**TO DO**
Repeat exactly, and only, the lines below starting at the line that contains "(** [read_string] with" and ending at the line that contains "rewrite <- app_assoc.", inclusive of both.

**PROVIDED MATERIAL**
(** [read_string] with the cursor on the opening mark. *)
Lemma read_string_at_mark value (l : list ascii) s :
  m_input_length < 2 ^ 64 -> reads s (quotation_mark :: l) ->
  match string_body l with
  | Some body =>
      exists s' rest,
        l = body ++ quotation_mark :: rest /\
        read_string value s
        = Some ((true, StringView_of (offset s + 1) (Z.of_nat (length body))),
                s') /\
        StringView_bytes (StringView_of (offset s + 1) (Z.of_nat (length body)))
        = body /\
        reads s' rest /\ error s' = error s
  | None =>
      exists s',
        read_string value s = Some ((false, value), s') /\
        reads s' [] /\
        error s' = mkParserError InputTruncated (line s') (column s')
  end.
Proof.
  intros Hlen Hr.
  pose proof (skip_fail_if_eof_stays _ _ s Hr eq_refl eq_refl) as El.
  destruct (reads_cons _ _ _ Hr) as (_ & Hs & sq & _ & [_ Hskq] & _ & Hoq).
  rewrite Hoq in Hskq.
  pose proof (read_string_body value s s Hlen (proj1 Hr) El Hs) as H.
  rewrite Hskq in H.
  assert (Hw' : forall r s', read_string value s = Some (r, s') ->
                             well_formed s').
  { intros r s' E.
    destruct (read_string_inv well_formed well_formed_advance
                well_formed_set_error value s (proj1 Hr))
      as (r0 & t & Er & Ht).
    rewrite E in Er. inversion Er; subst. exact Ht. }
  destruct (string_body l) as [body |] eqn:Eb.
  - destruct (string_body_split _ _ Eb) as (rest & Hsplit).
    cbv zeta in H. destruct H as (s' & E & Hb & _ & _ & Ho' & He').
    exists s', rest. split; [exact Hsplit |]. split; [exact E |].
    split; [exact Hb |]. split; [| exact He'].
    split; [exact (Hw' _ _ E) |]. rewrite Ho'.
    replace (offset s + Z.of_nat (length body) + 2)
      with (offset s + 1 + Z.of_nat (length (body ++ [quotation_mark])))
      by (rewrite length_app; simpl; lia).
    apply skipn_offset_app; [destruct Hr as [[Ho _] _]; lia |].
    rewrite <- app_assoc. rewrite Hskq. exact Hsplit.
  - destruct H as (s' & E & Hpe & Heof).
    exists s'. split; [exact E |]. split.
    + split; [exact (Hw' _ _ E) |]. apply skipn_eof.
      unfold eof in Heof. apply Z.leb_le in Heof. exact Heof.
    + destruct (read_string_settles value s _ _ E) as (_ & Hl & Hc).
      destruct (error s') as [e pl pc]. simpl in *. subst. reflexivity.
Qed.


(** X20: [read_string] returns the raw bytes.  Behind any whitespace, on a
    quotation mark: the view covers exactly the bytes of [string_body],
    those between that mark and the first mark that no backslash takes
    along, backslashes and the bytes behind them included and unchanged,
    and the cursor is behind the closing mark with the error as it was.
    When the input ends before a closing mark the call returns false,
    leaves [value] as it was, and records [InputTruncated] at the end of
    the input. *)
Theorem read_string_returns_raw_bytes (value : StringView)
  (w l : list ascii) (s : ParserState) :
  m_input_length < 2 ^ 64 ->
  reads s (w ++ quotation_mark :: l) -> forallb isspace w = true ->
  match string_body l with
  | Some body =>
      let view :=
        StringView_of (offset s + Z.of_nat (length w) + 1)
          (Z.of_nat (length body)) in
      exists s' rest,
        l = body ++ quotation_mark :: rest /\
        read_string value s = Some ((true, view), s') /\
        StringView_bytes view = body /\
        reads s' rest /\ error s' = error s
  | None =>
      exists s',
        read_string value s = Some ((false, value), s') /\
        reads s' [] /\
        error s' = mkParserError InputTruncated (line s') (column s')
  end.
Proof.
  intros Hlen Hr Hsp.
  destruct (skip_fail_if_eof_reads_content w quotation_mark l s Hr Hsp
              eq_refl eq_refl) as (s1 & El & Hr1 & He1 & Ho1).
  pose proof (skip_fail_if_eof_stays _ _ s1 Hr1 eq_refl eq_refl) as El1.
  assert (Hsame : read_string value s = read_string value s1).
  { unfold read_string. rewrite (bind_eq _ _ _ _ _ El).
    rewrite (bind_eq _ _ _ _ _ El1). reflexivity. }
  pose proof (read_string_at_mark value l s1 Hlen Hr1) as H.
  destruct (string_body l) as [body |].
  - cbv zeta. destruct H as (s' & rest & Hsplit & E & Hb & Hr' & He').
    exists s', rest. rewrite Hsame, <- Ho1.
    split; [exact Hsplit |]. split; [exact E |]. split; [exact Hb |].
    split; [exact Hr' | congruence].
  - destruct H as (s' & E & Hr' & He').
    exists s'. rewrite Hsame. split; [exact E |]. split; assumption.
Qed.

==

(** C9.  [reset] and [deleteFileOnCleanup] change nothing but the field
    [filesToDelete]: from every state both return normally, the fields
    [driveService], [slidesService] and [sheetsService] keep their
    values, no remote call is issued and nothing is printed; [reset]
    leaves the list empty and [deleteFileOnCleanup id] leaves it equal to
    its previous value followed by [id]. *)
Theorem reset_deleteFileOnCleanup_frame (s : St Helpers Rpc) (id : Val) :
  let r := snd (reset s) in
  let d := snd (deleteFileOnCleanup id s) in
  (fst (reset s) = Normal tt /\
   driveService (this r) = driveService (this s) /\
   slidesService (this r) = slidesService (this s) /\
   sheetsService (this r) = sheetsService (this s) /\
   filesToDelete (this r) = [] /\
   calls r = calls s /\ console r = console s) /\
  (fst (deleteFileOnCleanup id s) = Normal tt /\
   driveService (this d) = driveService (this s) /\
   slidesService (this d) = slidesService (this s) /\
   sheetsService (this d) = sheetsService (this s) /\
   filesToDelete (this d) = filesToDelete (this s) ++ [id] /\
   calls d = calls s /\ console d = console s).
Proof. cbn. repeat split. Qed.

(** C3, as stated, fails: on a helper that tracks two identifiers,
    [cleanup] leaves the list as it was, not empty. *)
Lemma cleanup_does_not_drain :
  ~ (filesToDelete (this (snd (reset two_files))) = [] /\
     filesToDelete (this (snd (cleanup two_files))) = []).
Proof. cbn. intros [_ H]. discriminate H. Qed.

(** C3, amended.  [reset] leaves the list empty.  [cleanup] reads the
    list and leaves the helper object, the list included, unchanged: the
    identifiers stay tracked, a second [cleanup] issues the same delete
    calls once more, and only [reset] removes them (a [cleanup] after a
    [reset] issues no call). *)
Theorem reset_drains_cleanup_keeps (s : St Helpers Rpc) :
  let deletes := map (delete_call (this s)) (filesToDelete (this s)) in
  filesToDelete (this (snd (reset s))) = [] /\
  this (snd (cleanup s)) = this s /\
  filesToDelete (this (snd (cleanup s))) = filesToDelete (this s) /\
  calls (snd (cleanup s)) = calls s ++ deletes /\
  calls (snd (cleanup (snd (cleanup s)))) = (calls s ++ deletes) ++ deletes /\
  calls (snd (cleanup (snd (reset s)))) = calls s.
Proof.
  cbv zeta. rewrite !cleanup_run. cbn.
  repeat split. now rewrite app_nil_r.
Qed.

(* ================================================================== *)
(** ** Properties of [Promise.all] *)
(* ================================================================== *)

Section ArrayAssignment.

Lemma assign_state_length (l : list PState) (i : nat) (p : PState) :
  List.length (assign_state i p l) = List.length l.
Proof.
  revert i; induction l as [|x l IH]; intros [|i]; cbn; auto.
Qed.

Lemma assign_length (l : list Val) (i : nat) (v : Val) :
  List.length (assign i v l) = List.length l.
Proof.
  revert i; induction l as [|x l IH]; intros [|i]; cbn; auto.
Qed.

**THE COMPLETED TASK**
(** [read_string] with the cursor on the opening mark. *)
Lemma read_string_at_mark value (l : list ascii) s :
  m_input_length < 2 ^ 64 -> reads s (quotation_mark :: l) ->
  match string_body l with
  | Some body =>
      exists s' rest,
        l = body ++ quotation_mark :: rest /\
        read_string value s
        = Some ((true, StringView_of (offset s + 1) (Z.of_nat (length body))),
                s') /\
        StringView_bytes (StringView_of (offset s + 1) (Z.of_nat (length body)))
        = body /\
        reads s' rest /\ error s' = error s
  | None =>
      exists s',
        read_string value s = Some ((false, value), s') /\
        reads s' [] /\
        error s' = mkParserError InputTruncated (line s') (column s')
  end.
Proof.
  intros Hlen Hr.
  pose proof (skip_fail_if_eof_stays _ _ s Hr eq_refl eq_refl) as El.
  destruct (reads_cons _ _ _ Hr) as (_ & Hs & sq & _ & [_ Hskq] & _ & Hoq).
  rewrite Hoq in Hskq.
  pose proof (read_string_body value s s Hlen (proj1 Hr) El Hs) as H.
  rewrite Hskq in H.
  assert (Hw' : forall r s', read_string value s = Some (r, s') ->
                             well_formed s').
  { intros r s' E.
    destruct (read_string_inv well_formed well_formed_advance
                well_formed_set_error value s (proj1 Hr))
      as (r0 & t & Er & Ht).
    rewrite E in Er. inversion Er; subst. exact Ht. }
  destruct (string_body l) as [body |] eqn:Eb.
  - destruct (string_body_split _ _ Eb) as (rest & Hsplit).
    cbv zeta in H. destruct H as (s' & E & Hb & _ & _ & Ho' & He').
    exists s', rest. split; [exact Hsplit |]. split; [exact E |].
    split; [exact Hb |]. split; [| exact He'].
    split; [exact (Hw' _ _ E) |]. rewrite Ho'.
    replace (offset s + Z.of_nat (length body) + 2)
      with (offset s + 1 + Z.of_nat (length (body ++ [quotation_mark])))
      by (rewrite length_app; simpl; lia).
    apply skipn_offset_app; [destruct Hr as [[Ho _] _]; lia |].
    rewrite <- app_assoc. rewrite Hskq. exact Hsplit.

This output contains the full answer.